Iratus: Lord of the Dead is a tactical role-playing game developed by Unfrozen and published in 2020 by Daedalic Entertainment for Microsoft Windows, macOS, and Linux.

== Gameplay ==
Players take the role of Iratus, a necromancer who desires to raise hordes of undead and escape from a dungeon. Iratus works his way up from the bottom of the dungeon to the surface. He starts able to create simple creatures, such as skeletons and zombies, from defeated foes. As he gains power, more complicated creatures become possible, such as banshees and vampires. The creatures gain experience in combat and special abilities are unlocked as they gain experience. Combat uses turn-based tactics and is viewed from the side, as in Darkest Dungeon. Heroes attacked in combat can be driven insane, at which point they may flee, turn against their teammates, or become more difficult to kill.

== Development ==
The combat in Iratus was inspired by Darkest Dungeon, and the central concept of playing an evil character came from Dungeon Keeper. For other gameplay elements, the developers cited Slay the Spire and Disciples II. The artwork was inspired by Heroes of Might and Magic V, "The Demon Seated", Dungeon Keeper, and the works of H. P. Lovecraft. The game was successfully crowdfunded in June 2018, entered early access in July 2019, and was released on April 24, 2020. The DLC Wrath of the Necromancer was released on October 28, 2020, and adds another dungeon level, more creatures, and new items.

== Reception ==

On Metacritic, a review aggregator, Iratus: Lord of the Dead received positive reviews.

During the game's early access phase, several online magazines posted their impressions.

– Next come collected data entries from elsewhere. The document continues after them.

Lemma demo_contents : file_is demo_fdisk demo_file [97; 98; 99].
Proof.
  split; [reflexivity|vm_compute; done|]. intros p Hp. cbn [length] in Hp.
  destruct p as [|[|[|p]]]; [vm_compute; reflexivity..|lia].
Qed.

Lemma demo_synced : synced demo_sb demo_fdisk demo_file.
Proof. exists demo_inodes. split; [reflexivity|]. vm_compute. reflexivity. Qed.

Lemma quiescent_sb {D : DiskDriver} {L : DiskLaws D} w ls sz sb js :
  quiescent w ls sz → quiescent (w <| w_sb := sb |> <| w_inodes := js |>) ls sz.
Proof.
  intros [[[Ht (pi & Hbc)] H2 H3 H4 H5 H6 H7] (hd & H8) H9]. split; [|exists hd; by rsimpl|by rsimpl].
  rsimpl. split; try done; [|unfold log_at, lh_is in *; by rsimpl..]. split.
  - unfold thread, at_ease, calm, lock_free in *. by rsimpl.
  - exists pi. eapply bcache_at_frame; [..|done]; by rsimpl.
Qed.

(** The kernel running on such a disk, with the inodes [js] in its table. *)
Lemma running_fs d js :
  Forall blk d → length d = 80%nat → d !! 1%nat = Some demo_sblock → d !! 2%nat = Some zero_block →
  ∃ w, quiescent (L := memide_laws) w 2 10 ∧ w_sb w = demo_sb ∧ w_disk w = d ∧ w_inodes w = js.
Proof.
  intros Hb Hl H1 H2.
  destruct (boot_quiescent d 2 10 zero_block Hb Hl (demo_log d Hl H1 H2) blk_zero)
    as (w0 & w & _ & _ & Hq & Hd).
  exists (w <| w_sb := demo_sb |> <| w_inodes := js |>). split; [by apply quiescent_sb|].
  rsimpl. split; [reflexivity|]. split; [|reflexivity]. rewrite Hd. apply list_insert_id. exact H2.
Qed.

Lemma demo_running_fs js :
  ∃ w, quiescent (L := memide_laws) w 2 10 ∧ w_sb w = demo_sb ∧ w_disk w = demo_fdisk ∧ w_inodes w = js.
Proof. apply running_fs; [exact demo_fdisk_blk|reflexivity..]. Qed.

Definition demo_write : list Z := [120; 121].

Lemma file_write_read_witness :
  ∃ w w', writei (D := iderw_mem) 0 demo_write 2 (KS w []) = Ok 2 (KS w' []) ∧
    ∃ w'', readi (D := iderw_mem) 0 0 100 (KS w' []) = Ok (4, [97; 98; 120; 121]) (KS w'' []).
Proof.
  destruct (demo_running_fs [demo_file]) as (w & [Htx _ [Ho _]] & Hsb & Hd & Hi).
  set (w1 := w <| w_log ::= λ l, l <| outstanding ::= λ n, n + 1 |> |>).
  assert (Hoi : on_inode (L := memide_laws) 2 10 demo_sb 0 w1 demo_fdisk [] demo_file).
  { rewrite Hd in Htx. split; [|exact demo_layout|exact demo_meta|exact demo_inode_ok|].
    - split; [|unfold w1; rsimpl; lia|unfold w1; by rsimpl|apply not_elem_of_nil].
      destruct Htx as [H1 H2 H3 H4 H5 H6 H7]. split; [by apply fs_thread_log|exact H2|exact H3|exact H4|exact H5|exact H6|exact H7].
    - unfold w1. rsimpl. by rewrite Hi. }
  destruct (file_write_read (L := memide_laws) 2 10 demo_sb 0 2 demo_write w1 demo_fdisk [] demo_file [97; 98; 99] [])
    as (w' & V' & bl' & x' & Hr & _ & _ & _ & _ & Hread).
  - exact Hoi.
  - exact demo_contents.
  - exact demo_synced.
  - split; vm_compute; split; discriminate || reflexivity.
  - discriminate.
  - split; [discriminate|reflexivity].
  - apply Forall_cons_2; [split; [discriminate|reflexivity]|].
    apply Forall_cons_2; [split; [discriminate|reflexivity]|apply Forall_nil_2].
  - cbn [length]. lia.
  - discriminate.
  - discriminate.
  - vm_compute. lia.
  - exists w1, w'. split; [exact Hr|]. apply (Hread 0%nat 100%nat); [cbn; lia|reflexivity].
Defined.

(** ** [iput] *)

Lemma iput_ok w V bl lk i x e :
  fstx w V bl ∅ → icache w V lk → w_inodes w !! i = Some x → 0 < i_ref x →
  (i_ref x = 1 → i_flags x = I_VALID → i_nlink x ≠ 0) →
  ∃ w', iput i (KS w e) = Ok tt (KS w' e) ∧ fstx w' V bl ∅ ∧ icache w' V lk ∧ quiet w w' ∧
    w_inodes w' = <[i := x <| i_ref ::= λ k, k - 1 |>]> (w_inodes w) ∧ w_slocks w' = w_slocks w.
Proof.
  intros Hf Hic Hx Hr Hlive. destruct (fstx_thread _ _ _ _ Hf) as ([Hc _] & Hl & _).
  destruct (ic_slot _ _ _ Hic i x Hx Hr) as (Hdev & Hn & Hfl). pose proof (ic_ref _ _ _ Hic i x Hx) as Hb.
  unfold iput, modi. kcall (acquire_free L_icache w e (proj1 (Hl L_icache))).
  erewrite bind_ok; [|apply (geti_eq i x); unfold acquired; by rsimpl].
  replace ((i_ref x =? 1) && _ && _) with false.
  2: { symmetry. destruct Hfl as [Hfl|(Hfl & _)]; rewrite Hfl; [by rewrite andb_false_r|].
       destruct (Z.eqb_spec (i_ref x) 1) as [E|]; [|done]. cbn [andb]. apply Z.eqb_neq. by apply Hlive. }
  rewrite bind_ret, bind_modw.
  rewrite (release_calm L_icache w) by (done || by rsimpl).
  set (y := x <| i_ref ::= λ k, k - 1 |>).
  match goal with |- context [Ok tt (KS ?u e)] => replace u with (w <| w_inodes ::= <[i := y]> |>) end.
  2: { unfold acquired. weq. rewrite (alter_is_insert _ _ _ _ Hx). f_equal. unfold y.
       destruct x; cbn in *; usetf; cbn. f_equal. symmetry. apply s32_small. lia. }
  assert (Hs : ic_step w (w <| w_inodes ::= <[i := y]> |>)).
  { replace (w <| w_inodes ::= <[i := y]> |>) with (w <| w_inodes := <[i := y]> (w_inodes w) |>) by weq.
    apply ic_step_inodes. }
  eexists. split; [done|]. split_and!; [by eapply fstx_ic| |by apply quiet_ic|by rsimpl|by rsimpl].
  eapply icache_insert; [done|done|..]; unfold y; rsimpl.
  - lia.
  - intros _. split_and!; try done; try lia. destruct Hfl as [Hfl|(S1 & S2 & S3)]; [by left|right].
    split_and!; try done. by apply synced_ref.
  - intros _ j z Hj Hz Hzr E. apply Hj. by eapply (ic_uniq _ _ _ Hic).
Qed.

Lemma idup_ok w V bl lk i x e :
  fstx w V bl ∅ → icache w V lk → w_inodes w !! i = Some x → 0 < i_ref x → i_ref x < 2 ^ 31 - 1 →
  ∃ w', idup i (KS w e) = Ok i (KS w' e) ∧ fstx w' V bl ∅ ∧ icache w' V lk ∧ quiet w w' ∧
    w_inodes w' = <[i := x <| i_ref ::= λ k, k + 1 |>]> (w_inodes w) ∧ w_slocks w' = w_slocks w.
Proof.
  intros Hf Hic Hx Hr Hb. destruct (fstx_thread _ _ _ _ Hf) as ([Hc _] & Hl & _).
  destruct (ic_slot _ _ _ Hic i x Hx Hr) as (Hdev & Hn & Hfl).
  unfold idup, modi. kcall (acquire_free L_icache w e (proj1 (Hl L_icache))). rewrite bind_modw.
  erewrite bind_ok; [|apply (release_calm L_icache w); done || by rsimpl].
  set (y := x <| i_ref ::= λ k, k + 1 |>). unfold mret, M_ret.
  match goal with |- context [Ok i (KS ?u e)] => replace u with (w <| w_inodes ::= <[i := y]> |>) end.
  2: { unfold acquired. weq. rewrite (alter_is_insert _ _ _ _ Hx). f_equal. unfold y.
       destruct x; cbn in *; usetf; cbn. f_equal. symmetry. apply s32_small. lia. }
  assert (Hs : ic_step w (w <| w_inodes ::= <[i := y]> |>)).
  { replace (w <| w_inodes ::= <[i := y]> |>) with (w <| w_inodes := <[i := y]> (w_inodes w) |>) by weq.
    apply ic_step_inodes. }
  eexists. split; [done|]. split_and!; [by eapply fstx_ic| |by apply quiet_ic|by rsimpl|by rsimpl].
  eapply icache_insert; [done|done|..]; unfold y; rsimpl.
  - lia.
  - intros _. split_and!; try done; try lia. destruct Hfl as [Hfl|(S1 & S2 & S3)]; [by left|right].
    split_and!; try done. by apply synced_ref.
  - intros _ j z Hj Hz Hzr E. apply Hj. by eapply (ic_uniq _ _ _ Hic).
Qed.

Andy Kelly of PC Gamer wrote the game seems like a simple turn-based tactics game at first, but the monsters' number of special abilities gives it depth. Kelly cited these combat mechanics, and the "lavish artwork", as making it fun enough to overcome the game's derivative nature. Writing for Rock Paper Shotgun, Sin Vega said that she enjoyed the combat, but the game's stand-out feature is crafting new monsters. Commenting on the game's difficulty, RPGamer's reviewer, Pascal Tekaia, called it "a polished, meaty dungeon-crawler for the slightly masochistic crowd". Tekaia praised the tactical options available during combat and recommended it for fans of Darkest Dungeon.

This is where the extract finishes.